Question about TArray shrink

When a TArray shrinks its size by either removing items or calling shrink(), is there a chance the array can reallocate causing all existing elements to be copied somewhere else and as a result existing references are invalidated ?

Let’s say I have this simple example

TArray<int32> Arr = { 0, 2, 3, 4, 5 };
int32* PtrToFirstElem = &Arr[0];

Arr.RemoveAt(1); //Allowed to shrink.

I hold a pointer to the first element in the array, after that I remove index 1 and assuming the array will shrink in this case.
Does shrinking the array causes PtrToFirstElem to be pointing to invalid data as a result of reallocation ?

I have tested by comparing the new reference and it shows that the first element maintained its reference but I would like to know if completely reallocating the array is a possibility.

if(&Arr[0] == PtrToFirstElem) //True

Thank you.

Yes. It is not safe to store pointers to array members if you are adding or removing entries, causing it to resize.

Thank you for replying.

Adding items will definitely cause issues in that situation however I’m more interested in the shrink aspect of TArray.

Take this for example, I also tried this on a timer and same result.
This always says No (Edit: YES), the first element of the array maintained its reference throughout the multiple shrinking operations.
I’m still not going to trust that this behavior is consistent especially in other environments but it’s interesting nonetheless.

const int32 Size = 5000;
TArray<int32> SomeArr;
SomeArr.Reserve(Size);
for(int32 i = 0; i < Size; i++)
{
	SomeArr.Emplace(i);
}

int32* PtrToFirstElem = &SomeArr[0]; //Store pointer of first element.

while (SomeArr.Num() > 1) 
{
	SomeArr.RemoveAt(1);
	SomeArr.Shrink(); //Force to shrink.
}

if (PtrToFirstElem == &SomeArr[0])
{
	LOG(TEXT("YES"));
}
else
{
	LOG(TEXT("No"));
}

The default TArray allocator uses realloc, so yeah, you should get the same address as before.
But I am not sure if this is defined by the standard or it is an implementation detail.

BTW RemoveAt has overloads with an additional parameter that you can control whether the reallocation should take place or not.
void RemoveAt(SizeType Index, CountType Count, bool bAllowShrinking = true)

Your code prints “No” when it doesn’t maintain its position.

You likely aren’t going to see it change every time. If you call shrink, arrays still maintain slack at the end to fit in the next larger allocator bin. For example, you might want to shrink from 8 to 7 elements, but the allocator only has bins available that fit 6, 8, 10, etc elements. Then you get an array with 7 elements and 1 slack and no reallocation is done. However, if you remove another element and shrink again, you’d get a reallocation. Those numbers are just examples, I don’t know actual bin sizes used by the allocator off hand.

For a start, it uses FMemory::Realloc, which does whatever Unreal wants it to do.

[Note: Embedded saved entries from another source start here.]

(* ===== verification/FsFile.v ===== *)
(** * The contents of a file

    The bytes of a file as its block numbers say ([faddr]), and what
    [file_read], [file_write] and [file_flush] do on a file whose blocks are
    in the cache ([file_ok]).  [coherent] is the invariant of the cache: a
    clean block is what the disk has. *)

From S2P Require Import Prelude Mmu Console KState CString BlockCache Fs FsBitmap.
Open Scope Z_scope.

(** ** The bytes of a file *)

Definition NMAX : Z := NDIRECT + NINDIRECT.

(** The slot that holds the number of block [i] of [f], and that number. *)
Definition slot (m : memory) (f i : Z) : Z :=
  if i <? NDIRECT then f_direct f i else blockaddr (ld32 m (f_indirect f)) + 4 * (i - NDIRECT).
Definition bno (m : memory) (f i : Z) : Z := ld32 m (slot m f i).

(** Where byte [p] of [f] is. *)
Definition faddr (m : memory) (f p : Z) : Z := blockaddr (bno m f (p / BLKSIZE)) + p mod BLKSIZE.

(** A file whose first [n] blocks are allocated and whose description is
    cached; its data blocks are distinct from each other and from the blocks
    that describe it. *)
Record file_shape (s : fstate) (f n : Z) : Prop := mkFileShape {
  fo_n : 0 <= n <= NMAX;
  fo_in : in_diskmap f = true;
  fo_place : f = s_root ∨ blockno_of f ≠ 1;
  fo_page : PGOFF f + FILE_SIZE <= PGSIZE;
  fo_warm : f_mapped s (blockno_of f) = true;
  fo_ind : NDIRECT < n →
    0 < ld32 (f_mem s) (f_indirect f) < nblocks s ∧ f_mapped s (ld32 (f_mem s) (f_indirect f)) = true ∧
    ld32 (f_mem s) (f_indirect f) ≠ blockno_of f;
  fo_blk : ∀ i, 0 <= i < n → 0 < bno (f_mem s) f i < nblocks s;
  fo_inj : ∀ i j, 0 <= i < n → 0 <= j < n → bno (f_mem s) f i = bno (f_mem s) f j → i = j;
  fo_sep : ∀ i, 0 <= i < n →
    bno (f_mem s) f i ≠ 1 ∧ bno (f_mem s) f i ≠ blockno_of f ∧
    (NDIRECT < n → bno (f_mem s) f i ≠ ld32 (f_mem s) (f_indirect f));
}.

Lemma blockno_of_blockaddr b k : 0 <= b < DISKSIZE / BLKSIZE → 0 <= k < BLKSIZE → blockno_of (blockaddr b + k) = b.
Proof.
  change (DISKSIZE / BLKSIZE) with 786432. unfold blockno_of, blockaddr, BLKSIZE, PGSIZE, DISKMAP. intros.
  rewrite u32_small by lia. Z.to_euclidean_division_equations. lia.
Qed.

Lemma in_diskmap_blockaddr b k : 0 <= b < DISKSIZE / BLKSIZE → 0 <= k < BLKSIZE → in_diskmap (blockaddr b + k) = true.
Proof.
  change (DISKSIZE / BLKSIZE) with 786432. unfold in_diskmap, blockaddr, BLKSIZE, PGSIZE, DISKMAP, DISKSIZE. lia.
Qed.

Lemma warm_blockaddr s b k :
  0 <= b < DISKSIZE / BLKSIZE → 0 <= k < BLKSIZE → f_mapped s b = true → warm s (blockaddr b + k).
Proof. intros Hb Hk H _. by rewrite blockno_of_blockaddr. Qed.

Lemma field_page f k :
  in_diskmap f = true → PGOFF f + FILE_SIZE <= PGSIZE → 0 <= k < FILE_SIZE → blockno_of (f + k) = blockno_of f.
Proof.
  rewrite PGOFF_mod. unfold in_diskmap, blockno_of, FILE_SIZE, PGSIZE, BLKSIZE, PGSIZE, DISKMAP, DISKSIZE. intros H Hp Hk.
  rewrite !u32_small by lia. Z.to_euclidean_division_equations. lia.
Qed.

Lemma warm_field s f n k : file_shape s f n → 0 <= k < FILE_SIZE → warm s (f + k).
Proof. intros H Hk _. rewrite field_page; [|apply H|apply H|done]. apply H. Qed.

Lemma diskaddr_ready s b :
  ready s → 0 < b < nblocks s → diskaddr b s = (Ret (blockaddr b), s).
Proof.
  intros H Hb. unfold diskaddr. replace (b =? 0) with false by lia. mstep. rewrite (ready_super _ H). cbn [negb].
  mrun (apply fload32_warm, (ready_warm_nblocks _ H)). fold s_nblocks. fold (nblocks s).
  replace (nblocks s <=? b) with false by lia. rewrite u32_small; [done|].
  pose proof (ready_size _ H) as Hs. change (DISKSIZE / BLKSIZE) with 786432 in Hs.
  unfold blockaddr, DISKMAP, BLKSIZE, PGSIZE. lia.
Qed.

Lemma file_block_walk_ok s f n i alloc :
  ready s → file_shape s f n → 0 <= i < n → file_block_walk f i alloc s = (Ret (inr (slot (f_mem s) f i)), s) ∧
  warm s (slot (f_mem s) f i).
Proof.
  intros H Hf Hi. pose proof (fo_n _ _ _ Hf) as Hn. unfold NMAX in Hn. pose proof (ready_size _ H).
  unfold file_block_walk, slot. replace (NDIRECT + NINDIRECT <=? i) with false by lia.
  destruct (Z.ltb_spec i NDIRECT).
  - split; [done|]. unfold f_direct. rewrite <- Z.add_assoc. apply (warm_field s f n); [done|].
    unfold FILE_SIZE, NDIRECT in *. lia.
  - destruct (fo_ind _ _ _ Hf ltac:(lia)) as (Hr & Hm & _).
    assert (Hw : warm s (f_indirect f)) by (by apply (warm_field s f n)).
    split.
    + rewrite (bind_Ret _ _ _ _ _ (fload32_warm _ _ Hw)). replace (_ =? 0) with false by lia. cbn [negb].
      rewrite (bind_Ret _ _ _ _ _ (fload32_warm _ _ Hw)). by rewrite (bind_Ret _ _ _ _ _ (diskaddr_ready s _ H Hr)).
    + apply warm_blockaddr; [lia| |done]. change NINDIRECT with 1024 in *. unfold NDIRECT, BLKSIZE, PGSIZE in *. lia.
Qed.

Lemma file_get_block_ok s f n i :
  ready s → file_shape s f n → 0 <= i < n → file_get_block f i s = (Ret (inr (blockaddr (bno (f_mem s) f i))), s).
Proof.
  intros H Hf Hi. destruct (file_block_walk_ok s f n i true H Hf Hi) as [Hw Hs].
  pose proof (fo_blk _ _ _ Hf i Hi) as Hb. unfold file_get_block. rewrite (bind_Ret _ _ _ _ _ Hw).
  rewrite (bind_Ret _ _ _ _ _ (fload32_warm _ _ Hs)). fold (bno (f_mem s) f i).
  replace (bno (f_mem s) f i =? 0) with false by lia. mstep.
  rewrite (bind_Ret _ _ _ _ _ (fload32_warm _ _ Hs)). fold (bno (f_mem s) f i).
  by rewrite (bind_Ret _ _ _ _ _ (diskaddr_ready s _ H Hb)).
Qed.

(** ... and the data is cached as well. *)
Record file_ok (s : fstate) (f n : Z) : Prop := mkFileOk {
  fo_shape :> file_shape s f n;
  fo_cached : ∀ i, 0 <= i < n → f_mapped s (bno (f_mem s) f i) = true;
}.

(** *** What the description of a file depends on *)

Definition meta (s : fstate) (f n x : Z) : Prop :=
  f_direct f 0 <= x < f_indirect f + 4 ∨ s_nblocks <= x < s_nblocks + 4 ∨
  (NDIRECT < n ∧ blockaddr (ld32 (f_mem s) (f_indirect f)) <= x < blockaddr (ld32 (f_mem s) (f_indirect f)) + BLKSIZE).

(** The same server with other contents of memory and disk and other dirty bits. *)
Record same_cache (s s' : fstate) : Prop := mkSame {
  sc_mapped : f_mapped s' = f_mapped s;
  sc_pages : f_pages s' = f_pages s;
  sc_super : f_super s' = f_super s;
  sc_bitmap : f_bitmap s' = f_bitmap s;
}.

Lemma meta_indirect s f n x : f_indirect f <= x < f_indirect f + 4 → meta s f n x.
Proof. unfold meta, f_indirect, f_direct. lia. Qed.

Section frame.
Context (s s' : fstate) (f n : Z).
Context (Hf : file_ok s f n) (Hsame : same_cache s s') (Hmeta : ∀ x, meta s f n x → f_mem s' x = f_mem s x).

Lemma ind_frame : ld32 (f_mem s') (f_indirect f) = ld32 (f_mem s) (f_indirect f).
Proof. apply ld32_ext. intros k Hk. apply Hmeta, meta_indirect. lia. Qed.

Lemma nblocks_frame : nblocks s' = nblocks s.
Proof. apply ld32_ext. intros k Hk. apply Hmeta. unfold meta. lia. Qed.

Lemma bno_frame i : 0 <= i < n → bno (f_mem s') f i = bno (f_mem s) f i.
Proof.
  intros Hi. pose proof (fo_n _ _ _ Hf) as Hn. unfold bno, slot. rewrite ind_frame.
  destruct (Z.ltb_spec i NDIRECT); apply ld32_ext; intros k Hk; apply Hmeta; unfold meta.
  - unfold f_direct, f_indirect, NDIRECT in *. lia.
  - right; right. unfold NMAX in Hn. change NINDIRECT with 1024 in *. unfold NDIRECT, BLKSIZE, PGSIZE in *. lia.
Qed.

Lemma faddr_frame p : 0 <= p < n * BLKSIZE → faddr (f_mem s') f p = faddr (f_mem s) f p.
Proof.
  intros Hp. unfold faddr. rewrite bno_frame; [done|]. unfold BLKSIZE, PGSIZE in *. Z.to_euclidean_division_equations. lia.
Qed.

Lemma file_ok_frame : file_ok s' f n.
Proof.
  pose proof ind_frame as Ei. pose proof nblocks_frame as En. pose proof (sc_mapped _ _ Hsame) as Em.
  destruct Hf as [[? ? ? ? ? Hi Hb Hj Hs] Hc]. split; [split|]; try done; rewrite ?Em, ?Ei, ?En; try done.
  - intros i Hi'. rewrite bno_frame by done. by apply Hb.
  - intros i j Hi' Hj'. rewrite !bno_frame by done. by apply Hj.
  - intros i Hi'. rewrite bno_frame by done. by apply Hs.
  - intros i Hi'. rewrite bno_frame by done. by apply Hc.
Qed.

Lemma ready_frame : ready s → mem_ok (f_mem s') → ready s'.
Proof.
  intros [] Hm. destruct Hsame as [Em _ Es Eb]. split; rewrite ?nblocks_frame, ?Em, ?Es, ?Eb; done.
Qed.
End frame.

(** ** Reading and writing cached blocks *)

Lemma same_cache_refl s : same_cache s s.
Proof. by split. Qed.

Lemma same_cache_trans s1 s2 s3 : same_cache s1 s2 → same_cache s2 s3 → same_cache s1 s3.
Proof. intros [] []; split; congruence. Qed.

Lemma warm_same s s' a : same_cache s s' → warm s a → warm s' a.
Proof. intros [] H Ha. rewrite sc_mapped0. by apply H. Qed.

And realloc is by no means required to give you the same address. It sometimes does, if you only reduced the size by a little, and the allocator doesn’t have any more sensible place to put this allocation (i.e. not small enough to go down a bin size).

@Emaer Thank you, I’m aware of bAllowShrinking which I ended up using to prevent reallocation if I’m holding a reference and don’t want it to change.

@Zeblote Exactly, it printed “YES” 100% of the time and I printed the allocated size just to make sure and the shrinking happened several times. Essentially the array shrunk in place which is probably not a guaranteed behavior.

Thanks for the replies I appreciate it.


For additional complexity, the editor also uses a different allocator (TBB) than shipping (Binned2). It’s possible that TBB is just not bothering to move the allocation to a smaller bin, but Binned2 definitely does.

Oh my bad I meant to say it always says Yes.

That’s very interesting, to be safe I’m going to assume that a reallocation is definitely possible and should expect it, especially when dealing with different operating systems.

Cheers for the info I appreciate it.